> _Brief_
When the line containing "(require_every_membership : bool)" appears in the data below, begin copying there and stop only after the line containing "verify_authorization_set r trusted_controller_keys now false.".

> _Input material_
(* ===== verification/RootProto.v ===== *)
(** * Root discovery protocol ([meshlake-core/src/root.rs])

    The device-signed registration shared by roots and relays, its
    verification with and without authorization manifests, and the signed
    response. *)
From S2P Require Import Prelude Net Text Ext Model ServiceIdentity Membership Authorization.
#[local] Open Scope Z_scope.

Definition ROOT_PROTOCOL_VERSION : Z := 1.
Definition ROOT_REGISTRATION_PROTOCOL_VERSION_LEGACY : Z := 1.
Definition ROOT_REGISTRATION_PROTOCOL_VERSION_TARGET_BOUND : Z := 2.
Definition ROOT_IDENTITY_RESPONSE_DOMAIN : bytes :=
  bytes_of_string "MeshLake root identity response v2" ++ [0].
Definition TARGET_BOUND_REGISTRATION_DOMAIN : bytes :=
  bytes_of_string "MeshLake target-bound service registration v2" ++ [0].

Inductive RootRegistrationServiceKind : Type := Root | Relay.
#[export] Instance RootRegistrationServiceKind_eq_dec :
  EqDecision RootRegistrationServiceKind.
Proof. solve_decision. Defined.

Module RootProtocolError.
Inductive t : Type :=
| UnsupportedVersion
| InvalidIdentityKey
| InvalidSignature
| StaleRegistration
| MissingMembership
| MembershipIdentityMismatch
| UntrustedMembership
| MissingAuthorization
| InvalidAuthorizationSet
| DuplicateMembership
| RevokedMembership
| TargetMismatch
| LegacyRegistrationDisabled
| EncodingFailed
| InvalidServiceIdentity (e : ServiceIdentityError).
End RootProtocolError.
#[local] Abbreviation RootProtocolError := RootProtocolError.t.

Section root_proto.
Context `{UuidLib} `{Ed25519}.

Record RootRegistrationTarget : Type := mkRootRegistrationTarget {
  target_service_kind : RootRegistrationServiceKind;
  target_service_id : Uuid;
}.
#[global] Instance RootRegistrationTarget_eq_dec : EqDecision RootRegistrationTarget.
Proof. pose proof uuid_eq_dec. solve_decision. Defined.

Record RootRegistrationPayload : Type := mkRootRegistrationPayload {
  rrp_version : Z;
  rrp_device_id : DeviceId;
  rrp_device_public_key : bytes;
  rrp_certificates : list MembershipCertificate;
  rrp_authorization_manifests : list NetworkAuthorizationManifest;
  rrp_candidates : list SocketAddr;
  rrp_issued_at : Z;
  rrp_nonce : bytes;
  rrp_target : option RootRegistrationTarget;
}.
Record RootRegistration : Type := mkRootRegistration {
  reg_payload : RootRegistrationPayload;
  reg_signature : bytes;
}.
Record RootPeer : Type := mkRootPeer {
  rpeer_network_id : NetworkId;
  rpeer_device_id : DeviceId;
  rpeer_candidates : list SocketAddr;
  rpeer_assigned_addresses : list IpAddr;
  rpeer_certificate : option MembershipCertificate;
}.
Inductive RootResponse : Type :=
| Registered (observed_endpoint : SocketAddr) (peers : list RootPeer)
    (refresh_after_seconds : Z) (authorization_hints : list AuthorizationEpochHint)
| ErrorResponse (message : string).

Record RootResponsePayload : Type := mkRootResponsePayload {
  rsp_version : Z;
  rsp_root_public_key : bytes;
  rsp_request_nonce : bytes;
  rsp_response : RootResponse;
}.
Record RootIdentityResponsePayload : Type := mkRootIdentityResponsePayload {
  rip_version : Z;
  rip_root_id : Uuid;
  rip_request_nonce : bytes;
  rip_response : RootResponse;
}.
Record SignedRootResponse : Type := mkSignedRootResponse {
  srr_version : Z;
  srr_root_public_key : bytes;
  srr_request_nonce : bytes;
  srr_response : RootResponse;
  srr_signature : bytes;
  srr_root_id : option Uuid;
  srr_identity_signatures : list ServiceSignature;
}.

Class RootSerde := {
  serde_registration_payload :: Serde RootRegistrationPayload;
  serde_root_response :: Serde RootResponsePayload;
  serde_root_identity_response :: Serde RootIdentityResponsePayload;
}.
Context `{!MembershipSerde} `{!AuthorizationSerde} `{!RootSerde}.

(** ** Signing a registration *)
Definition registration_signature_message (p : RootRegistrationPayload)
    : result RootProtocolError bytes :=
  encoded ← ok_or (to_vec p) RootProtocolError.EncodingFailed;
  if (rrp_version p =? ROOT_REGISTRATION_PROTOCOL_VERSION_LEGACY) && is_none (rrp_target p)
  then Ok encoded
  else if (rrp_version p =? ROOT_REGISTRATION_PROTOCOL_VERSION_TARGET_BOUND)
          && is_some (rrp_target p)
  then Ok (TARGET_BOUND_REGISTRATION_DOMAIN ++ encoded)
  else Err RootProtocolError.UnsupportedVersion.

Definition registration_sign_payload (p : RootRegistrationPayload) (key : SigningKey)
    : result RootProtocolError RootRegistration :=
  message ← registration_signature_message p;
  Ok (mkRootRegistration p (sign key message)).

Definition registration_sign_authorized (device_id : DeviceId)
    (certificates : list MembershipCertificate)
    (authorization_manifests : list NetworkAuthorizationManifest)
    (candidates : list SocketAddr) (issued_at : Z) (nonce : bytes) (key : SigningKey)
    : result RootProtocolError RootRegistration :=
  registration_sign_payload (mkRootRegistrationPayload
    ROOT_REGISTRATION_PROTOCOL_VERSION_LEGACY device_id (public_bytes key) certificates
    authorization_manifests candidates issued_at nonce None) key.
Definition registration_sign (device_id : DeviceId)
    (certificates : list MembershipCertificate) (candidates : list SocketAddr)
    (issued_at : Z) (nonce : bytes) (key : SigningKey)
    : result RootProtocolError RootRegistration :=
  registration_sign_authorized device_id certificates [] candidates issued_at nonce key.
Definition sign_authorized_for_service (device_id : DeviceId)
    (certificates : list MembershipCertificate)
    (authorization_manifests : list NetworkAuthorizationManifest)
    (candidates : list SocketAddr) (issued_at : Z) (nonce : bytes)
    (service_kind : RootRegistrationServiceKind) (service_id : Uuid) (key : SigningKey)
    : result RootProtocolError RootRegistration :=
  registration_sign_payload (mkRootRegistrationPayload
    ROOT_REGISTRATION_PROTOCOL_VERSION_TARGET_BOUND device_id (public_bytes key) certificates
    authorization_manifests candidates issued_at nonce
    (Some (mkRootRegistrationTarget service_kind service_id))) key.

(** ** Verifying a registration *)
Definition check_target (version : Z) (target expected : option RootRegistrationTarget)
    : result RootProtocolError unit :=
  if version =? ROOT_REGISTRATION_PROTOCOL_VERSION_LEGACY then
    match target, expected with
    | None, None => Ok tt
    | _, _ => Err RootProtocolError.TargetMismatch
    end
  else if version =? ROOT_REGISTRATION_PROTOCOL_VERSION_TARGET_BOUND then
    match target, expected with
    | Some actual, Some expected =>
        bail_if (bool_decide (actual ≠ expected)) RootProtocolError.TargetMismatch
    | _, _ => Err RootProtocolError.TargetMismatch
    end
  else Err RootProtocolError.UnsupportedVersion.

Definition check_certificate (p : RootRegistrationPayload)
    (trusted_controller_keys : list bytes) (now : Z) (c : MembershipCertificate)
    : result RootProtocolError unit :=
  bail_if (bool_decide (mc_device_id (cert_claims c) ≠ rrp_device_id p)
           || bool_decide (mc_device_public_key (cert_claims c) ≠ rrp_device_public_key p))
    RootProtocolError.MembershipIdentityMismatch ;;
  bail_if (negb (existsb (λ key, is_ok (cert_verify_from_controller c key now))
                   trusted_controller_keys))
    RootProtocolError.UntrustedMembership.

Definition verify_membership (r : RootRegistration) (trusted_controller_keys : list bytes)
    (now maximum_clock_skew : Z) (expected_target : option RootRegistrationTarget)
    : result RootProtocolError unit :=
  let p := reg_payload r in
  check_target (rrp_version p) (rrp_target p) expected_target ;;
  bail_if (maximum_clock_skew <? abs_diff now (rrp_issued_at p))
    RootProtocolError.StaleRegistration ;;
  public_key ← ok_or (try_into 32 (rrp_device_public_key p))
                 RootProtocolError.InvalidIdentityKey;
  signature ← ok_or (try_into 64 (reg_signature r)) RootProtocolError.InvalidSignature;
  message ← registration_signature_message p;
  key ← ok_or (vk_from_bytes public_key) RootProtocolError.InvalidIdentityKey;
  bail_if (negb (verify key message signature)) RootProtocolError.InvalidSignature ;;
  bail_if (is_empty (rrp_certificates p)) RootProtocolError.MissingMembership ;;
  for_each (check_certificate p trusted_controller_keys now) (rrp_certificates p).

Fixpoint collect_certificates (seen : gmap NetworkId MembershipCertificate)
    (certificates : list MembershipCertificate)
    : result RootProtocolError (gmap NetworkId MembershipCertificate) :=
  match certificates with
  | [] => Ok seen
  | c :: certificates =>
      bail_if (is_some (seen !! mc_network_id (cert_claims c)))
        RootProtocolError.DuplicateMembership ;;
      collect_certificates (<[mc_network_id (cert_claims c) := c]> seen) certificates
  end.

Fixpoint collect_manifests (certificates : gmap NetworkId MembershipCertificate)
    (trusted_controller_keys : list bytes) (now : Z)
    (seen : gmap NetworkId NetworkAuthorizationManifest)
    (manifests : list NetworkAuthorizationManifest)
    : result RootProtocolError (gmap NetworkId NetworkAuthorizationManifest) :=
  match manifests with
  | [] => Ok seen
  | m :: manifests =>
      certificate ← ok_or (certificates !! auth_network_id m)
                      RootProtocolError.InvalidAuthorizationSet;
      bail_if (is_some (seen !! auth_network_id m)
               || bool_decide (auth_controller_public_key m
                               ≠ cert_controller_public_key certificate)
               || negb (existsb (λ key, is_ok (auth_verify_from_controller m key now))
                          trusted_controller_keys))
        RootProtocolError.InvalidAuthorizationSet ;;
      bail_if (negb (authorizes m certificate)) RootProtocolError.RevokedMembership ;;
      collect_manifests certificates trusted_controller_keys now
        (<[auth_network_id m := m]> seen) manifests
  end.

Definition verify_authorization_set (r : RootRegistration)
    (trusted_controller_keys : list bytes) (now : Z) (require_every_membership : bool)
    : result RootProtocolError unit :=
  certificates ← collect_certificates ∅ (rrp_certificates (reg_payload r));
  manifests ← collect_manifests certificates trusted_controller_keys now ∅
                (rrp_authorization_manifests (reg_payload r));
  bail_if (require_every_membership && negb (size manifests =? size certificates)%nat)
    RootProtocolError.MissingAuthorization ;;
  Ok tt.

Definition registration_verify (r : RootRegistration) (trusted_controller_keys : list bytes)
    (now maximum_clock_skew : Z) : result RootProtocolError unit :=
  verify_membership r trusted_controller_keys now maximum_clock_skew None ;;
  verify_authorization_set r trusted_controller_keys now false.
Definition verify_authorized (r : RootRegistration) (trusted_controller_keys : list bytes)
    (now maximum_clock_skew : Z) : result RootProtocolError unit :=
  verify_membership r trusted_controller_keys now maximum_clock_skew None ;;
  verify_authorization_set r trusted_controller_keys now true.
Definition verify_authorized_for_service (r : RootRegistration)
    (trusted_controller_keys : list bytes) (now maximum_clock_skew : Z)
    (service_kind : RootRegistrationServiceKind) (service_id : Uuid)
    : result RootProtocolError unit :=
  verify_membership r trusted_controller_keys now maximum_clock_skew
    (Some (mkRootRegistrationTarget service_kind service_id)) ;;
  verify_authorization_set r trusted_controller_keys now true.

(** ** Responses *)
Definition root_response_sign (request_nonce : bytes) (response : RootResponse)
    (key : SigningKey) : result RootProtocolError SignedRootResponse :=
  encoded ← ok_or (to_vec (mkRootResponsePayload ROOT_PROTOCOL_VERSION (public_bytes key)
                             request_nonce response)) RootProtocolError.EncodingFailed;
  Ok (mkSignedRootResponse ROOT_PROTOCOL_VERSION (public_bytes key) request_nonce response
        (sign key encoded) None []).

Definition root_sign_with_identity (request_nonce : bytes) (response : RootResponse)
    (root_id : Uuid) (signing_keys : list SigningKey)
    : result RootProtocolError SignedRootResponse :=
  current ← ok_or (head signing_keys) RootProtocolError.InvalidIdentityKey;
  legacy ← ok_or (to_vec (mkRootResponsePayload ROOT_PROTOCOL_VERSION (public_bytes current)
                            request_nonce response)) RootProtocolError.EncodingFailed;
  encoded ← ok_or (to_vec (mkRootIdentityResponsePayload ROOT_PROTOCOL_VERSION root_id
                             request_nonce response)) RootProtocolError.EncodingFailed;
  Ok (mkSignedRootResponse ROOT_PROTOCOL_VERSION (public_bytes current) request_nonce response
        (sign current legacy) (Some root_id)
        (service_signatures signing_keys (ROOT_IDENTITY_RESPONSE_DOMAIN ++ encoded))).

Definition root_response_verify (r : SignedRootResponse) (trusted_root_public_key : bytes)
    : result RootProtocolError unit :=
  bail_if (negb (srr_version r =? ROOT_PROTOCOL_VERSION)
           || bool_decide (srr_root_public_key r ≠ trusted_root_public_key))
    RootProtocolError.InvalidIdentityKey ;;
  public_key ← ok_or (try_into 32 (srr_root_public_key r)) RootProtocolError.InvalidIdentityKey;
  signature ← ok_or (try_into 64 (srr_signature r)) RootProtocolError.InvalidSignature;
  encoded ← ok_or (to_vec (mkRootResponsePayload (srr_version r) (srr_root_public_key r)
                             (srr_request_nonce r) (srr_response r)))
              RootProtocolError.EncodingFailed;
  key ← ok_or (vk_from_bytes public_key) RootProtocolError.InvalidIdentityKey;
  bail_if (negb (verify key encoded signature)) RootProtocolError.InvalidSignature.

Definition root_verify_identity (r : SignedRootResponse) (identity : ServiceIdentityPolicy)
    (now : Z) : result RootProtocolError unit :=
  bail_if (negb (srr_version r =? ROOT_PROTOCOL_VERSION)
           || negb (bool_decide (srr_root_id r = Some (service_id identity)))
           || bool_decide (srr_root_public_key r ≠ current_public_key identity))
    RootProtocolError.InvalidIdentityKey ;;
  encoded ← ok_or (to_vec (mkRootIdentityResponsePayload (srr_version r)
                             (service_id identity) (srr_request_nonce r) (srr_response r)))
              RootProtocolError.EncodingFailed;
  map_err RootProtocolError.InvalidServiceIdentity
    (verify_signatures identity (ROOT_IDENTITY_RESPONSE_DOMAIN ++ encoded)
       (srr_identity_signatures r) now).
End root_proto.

> _Answer below_
    (trusted_controller_keys : list bytes) (now : Z) (require_every_membership : bool)
    : result RootProtocolError unit :=
  certificates ← collect_certificates ∅ (rrp_certificates (reg_payload r));
  manifests ← collect_manifests certificates trusted_controller_keys now ∅
                (rrp_authorization_manifests (reg_payload r));
  bail_if (require_every_membership && negb (size manifests =? size certificates)%nat)
    RootProtocolError.MissingAuthorization ;;
  Ok tt.

Definition registration_verify (r : RootRegistration) (trusted_controller_keys : list bytes)
    (now maximum_clock_skew : Z) : result RootProtocolError unit :=
  verify_membership r trusted_controller_keys now maximum_clock_skew None ;;
  verify_authorization_set r trusted_controller_keys now false.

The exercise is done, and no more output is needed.